ASSIGNMENT:
Write out the records once more, exactly as given.

====== DATA FOR THE TASK

(** The run behind it: select the inbox, then ask for its information. *)
Lemma select_then_info :
  run [SelectMailbox "inbox"; AddMailboxInfo emptyResponse] (createSession 1 testConfig) tt
  = ([SelectReturned true None;
      AddInfoDone (Returned None)
        (mkResponse "A00002" "SELECT completed"
           ["8 EXISTS";
            "4 RECENT";
            "OK [UNSEEN 4] Message 4 is first unseen";
            "OK [UIDVALIDITY 1] UIDs valid";
            "OK [UIDNEXT 9] Predicted next UID"])],
     mkSession 1 notAuthenticated (Some inbox) testConfig,
     tt).
Proof. reflexivity. Qed.

End SessionFacts.

(* ================================================================== *)
(** ** More about the lexer: every path of [next] *)
(* ================================================================== *)

Module LexerPaths.

Import Lexer Vocabulary Fixtures LexerFacts.
Local Open Scope bool_scope.
Local Unset Implicit Arguments.

(** *** The dispatch of [next] *)

Lemma next_at_cr (flag : unquotedLexerFlag) (l l1 : lexer) :
  skipSpace l = Ok tt l1 -> current l1 = cr ->
  next flag l = (consumeEol ;;; ret eolToken) l1.
Proof.
  intros Hskip Hc. unfold next at 1. unfold bind at 1. rewrite Hskip, Hc. reflexivity.
Qed.

Lemma next_at_quote (flag : unquotedLexerFlag) (l l1 : lexer) :
  skipSpace l = Ok tt l1 -> current l1 = doubleQuote ->
  next flag l = (consume ;;; qstring) l1.
Proof.
  intros Hskip Hc. unfold next at 1. unfold bind at 1. rewrite Hskip, Hc. reflexivity.
Qed.

Lemma next_at_curly (flag : unquotedLexerFlag) (l l1 : lexer) :
  skipSpace l = Ok tt l1 -> current l1 = leftCurly ->
  next flag l = (consume ;;; literal) l1.
Proof.
  intros Hskip Hc. unfold next at 1. unfold bind at 1. rewrite Hskip, Hc. reflexivity.
Qed.

Lemma next_at_other (flag : unquotedLexerFlag) (l l1 : lexer) :
  skipSpace l = Ok tt l1 ->
  current l1 <> cr -> current l1 <> doubleQuote -> current l1 <> leftCurly ->
  next flag l = unquoted flag l1.
Proof.
  intros Hskip Hcr Hq Hb. unfold next at 1. unfold bind at 1. rewrite Hskip.
  rewrite (eqb_neq Hcr), (eqb_neq Hq), (eqb_neq Hb). reflexivity.
Qed.

(** *** The end of line *)

Lemma consumeEol_from_to_lf (rest : list byte) :
  forall (pre : list byte) (cur : byte),
    cur <> lf -> ~ In lf pre ->
    consumeEol_from (pre ++ lf :: rest) cur = Ok tt (mkLexer rest lf).
Proof.
  induction pre as [|b pre IH]; intros cur Hcur Hpre; cbn [app consumeEol_from];
    rewrite (eqb_neq Hcur).
  - apply consumeEol_from_lf.
  - apply IH; intros H; apply Hpre; [left; congruence | right; exact H].
Qed.

Lemma consumeEol_from_no_lf :
  forall (rd : list byte) (cur : byte),
    cur <> lf -> ~ In lf rd ->
    consumeEol_from rd cur = Panic ReadFailed exhausted.
Proof.
  induction rd as [|b rd IH]; intros cur Hcur Hrd; cbn [consumeEol_from];
    rewrite (eqb_neq Hcur); [reflexivity|].
  apply IH; intros H; apply Hrd; [left; congruence | right; exact H].
Qed.

(** X1. On a CR, [next] reads up to the first line feed, whatever bytes
    stand between the two, returns the end-of-line token and leaves the
    lookahead on that line feed, which is not read past. *)
Theorem next_end_of_line :
  forall (flag : unquotedLexerFlag) (l : lexer) (pre rest : list byte),
    skipSpace l = Ok tt (mkLexer (pre ++ lf :: rest) cr) ->
    ~ In lf pre ->
    next flag l = Ok eolToken (mkLexer rest lf).
Proof.
  intros flag l pre rest Hskip Hpre.
  rewrite (next_at_cr flag _ _ Hskip eq_refl).
  unfold bind, consumeEol. cbn [reader current].
  rewrite consumeEol_from_to_lf by (discriminate || assumption). reflexivity.
Qed.

(** A line end after a word, with the next command behind it. *)
Lemma next_end_of_line_witness :
  next asAny (mkLexer ([cr; lf] ++ bytes "A2 NOOP") space)
  = Ok eolToken (mkLexer (bytes "A2 NOOP") lf).
Proof.
  apply (@next_end_of_line asAny (mkLexer ([cr; lf] ++ bytes "A2 NOOP") space)
           [] (bytes "A2 NOOP")).
  - reflexivity.
  - intros [].
Defined.

(** X2. On a CR with no line feed in the rest of the stream, [next]
    reads the stream to its end and panics on the failed read. *)
Theorem next_end_of_line_missing :
  forall (flag : unquotedLexerFlag) (l : lexer) (rd : list byte),
    skipSpace l = Ok tt (mkLexer rd cr) ->
    ~ In lf rd ->
    next flag l = Panic ReadFailed exhausted.
Proof.
  intros flag l rd Hskip Hrd.
  rewrite (next_at_cr flag _ _ Hskip eq_refl).
  unfold bind, consumeEol. cbn [reader current].
  rewrite consumeEol_from_no_lf by (discriminate || assumption). reflexivity.
Qed.

Lemma next_end_of_line_missing_witness :
  next asAny (createLexer [cr; cr; space]) = Panic ReadFailed exhausted.
Proof.
  apply (@next_end_of_line_missing asAny (createLexer [cr; cr; space]) [cr; space]).
  - reflexivity.
  - intros [H | [H | []]]; discriminate H.
Defined.

(** *** The unquoted string in every mode *)

Lemma accepted_not_cr (exceptions : list byte) (c : byte) :
  accepted exceptions c -> c <> cr.
Proof.
  intros [Hp _] ->. pose proof (@printable_not_cr _ Hp) as H.
  discriminate H.
Qed.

============

RESPONSE:
(** The run behind it: select the inbox, then ask for its information. *)
Lemma select_then_info :
  run [SelectMailbox "inbox"; AddMailboxInfo emptyResponse] (createSession 1 testConfig) tt
  = ([SelectReturned true None;
      AddInfoDone (Returned None)
        (mkResponse "A00002" "SELECT completed"
           ["8 EXISTS";
            "4 RECENT";
            "OK [UNSEEN 4] Message 4 is first unseen";
            "OK [UIDVALIDITY 1] UIDs valid";
            "OK [UIDNEXT 9] Predicted next UID"])],
     mkSession 1 notAuthenticated (Some inbox) testConfig,
     tt).
Proof. reflexivity. Qed.

End SessionFacts.

(* ================================================================== *)
(** ** More about the lexer: every path of [next] *)
(* ================================================================== *)

Module LexerPaths.

Import Lexer Vocabulary Fixtures LexerFacts.
Local Open Scope bool_scope.
Local Unset Implicit Arguments.

(** *** The dispatch of [next] *)

Lemma next_at_cr (flag : unquotedLexerFlag) (l l1 : lexer) :
  skipSpace l = Ok tt l1 -> current l1 = cr ->
  next flag l = (consumeEol ;;; ret eolToken) l1.
Proof.
  intros Hskip Hc. unfold next at 1. unfold bind at 1. rewrite Hskip, Hc. reflexivity.
Qed.

Lemma next_at_quote (flag : unquotedLexerFlag) (l l1 : lexer) :
  skipSpace l = Ok tt l1 -> current l1 = doubleQuote ->
  next flag l = (consume ;;; qstring) l1.
Proof.
  intros Hskip Hc. unfold next at 1. unfold bind at 1. rewrite Hskip, Hc. reflexivity.
Qed.

Lemma next_at_curly (flag : unquotedLexerFlag) (l l1 : lexer) :
  skipSpace l = Ok tt l1 -> current l1 = leftCurly ->
  next flag l = (consume ;;; literal) l1.
Proof.
  intros Hskip Hc. unfold next at 1. unfold bind at 1. rewrite Hskip, Hc. reflexivity.
Qed.

Lemma next_at_other (flag : unquotedLexerFlag) (l l1 : lexer) :
  skipSpace l = Ok tt l1 ->
  current l1 <> cr -> current l1 <> doubleQuote -> current l1 <> leftCurly ->
  next flag l = unquoted flag l1.
Proof.
  intros Hskip Hcr Hq Hb. unfold next at 1. unfold bind at 1. rewrite Hskip.
  rewrite (eqb_neq Hcr), (eqb_neq Hq), (eqb_neq Hb). reflexivity.
Qed.

(** *** The end of line *)

Lemma consumeEol_from_to_lf (rest : list byte) :
  forall (pre : list byte) (cur : byte),
    cur <> lf -> ~ In lf pre ->
    consumeEol_from (pre ++ lf :: rest) cur = Ok tt (mkLexer rest lf).
Proof.
  induction pre as [|b pre IH]; intros cur Hcur Hpre; cbn [app consumeEol_from];
    rewrite (eqb_neq Hcur).
  - apply consumeEol_from_lf.
  - apply IH; intros H; apply Hpre; [left; congruence | right; exact H].
Qed.

Lemma consumeEol_from_no_lf :
  forall (rd : list byte) (cur : byte),
    cur <> lf -> ~ In lf rd ->
    consumeEol_from rd cur = Panic ReadFailed exhausted.
Proof.
  induction rd as [|b rd IH]; intros cur Hcur Hrd; cbn [consumeEol_from];
    rewrite (eqb_neq Hcur); [reflexivity|].
  apply IH; intros H; apply Hrd; [left; congruence | right; exact H].
Qed.

(** X1. On a CR, [next] reads up to the first line feed, whatever bytes
    stand between the two, returns the end-of-line token and leaves the
    lookahead on that line feed, which is not read past. *)
Theorem next_end_of_line :
  forall (flag : unquotedLexerFlag) (l : lexer) (pre rest : list byte),
    skipSpace l = Ok tt (mkLexer (pre ++ lf :: rest) cr) ->
    ~ In lf pre ->
    next flag l = Ok eolToken (mkLexer rest lf).
Proof.
  intros flag l pre rest Hskip Hpre.
  rewrite (next_at_cr flag _ _ Hskip eq_refl).
  unfold bind, consumeEol. cbn [reader current].
  rewrite consumeEol_from_to_lf by (discriminate || assumption). reflexivity.
Qed.

(** A line end after a word, with the next command behind it. *)
Lemma next_end_of_line_witness :
  next asAny (mkLexer ([cr; lf] ++ bytes "A2 NOOP") space)
  = Ok eolToken (mkLexer (bytes "A2 NOOP") lf).
Proof.
  apply (@next_end_of_line asAny (mkLexer ([cr; lf] ++ bytes "A2 NOOP") space)
           [] (bytes "A2 NOOP")).
  - reflexivity.
  - intros [].
Defined.

(** X2. On a CR with no line feed in the rest of the stream, [next]
    reads the stream to its end and panics on the failed read. *)
Theorem next_end_of_line_missing :
  forall (flag : unquotedLexerFlag) (l : lexer) (rd : list byte),
    skipSpace l = Ok tt (mkLexer rd cr) ->
    ~ In lf rd ->
    next flag l = Panic ReadFailed exhausted.
Proof.
  intros flag l rd Hskip Hrd.
  rewrite (next_at_cr flag _ _ Hskip eq_refl).
  unfold bind, consumeEol. cbn [reader current].
  rewrite consumeEol_from_no_lf by (discriminate || assumption). reflexivity.
Qed.

Lemma next_end_of_line_missing_witness :
  next asAny (createLexer [cr; cr; space]) = Panic ReadFailed exhausted.
Proof.
  apply (@next_end_of_line_missing asAny (createLexer [cr; cr; space]) [cr; space]).
  - reflexivity.
  - intros [H | [H | []]]; discriminate H.
Defined.

(** *** The unquoted string in every mode *)

Lemma accepted_not_cr (exceptions : list byte) (c : byte) :
  accepted exceptions c -> c <> cr.
Proof.
  intros [Hp _] ->. pose proof (@printable_not_cr _ Hp) as H.
  discriminate H.
Qed.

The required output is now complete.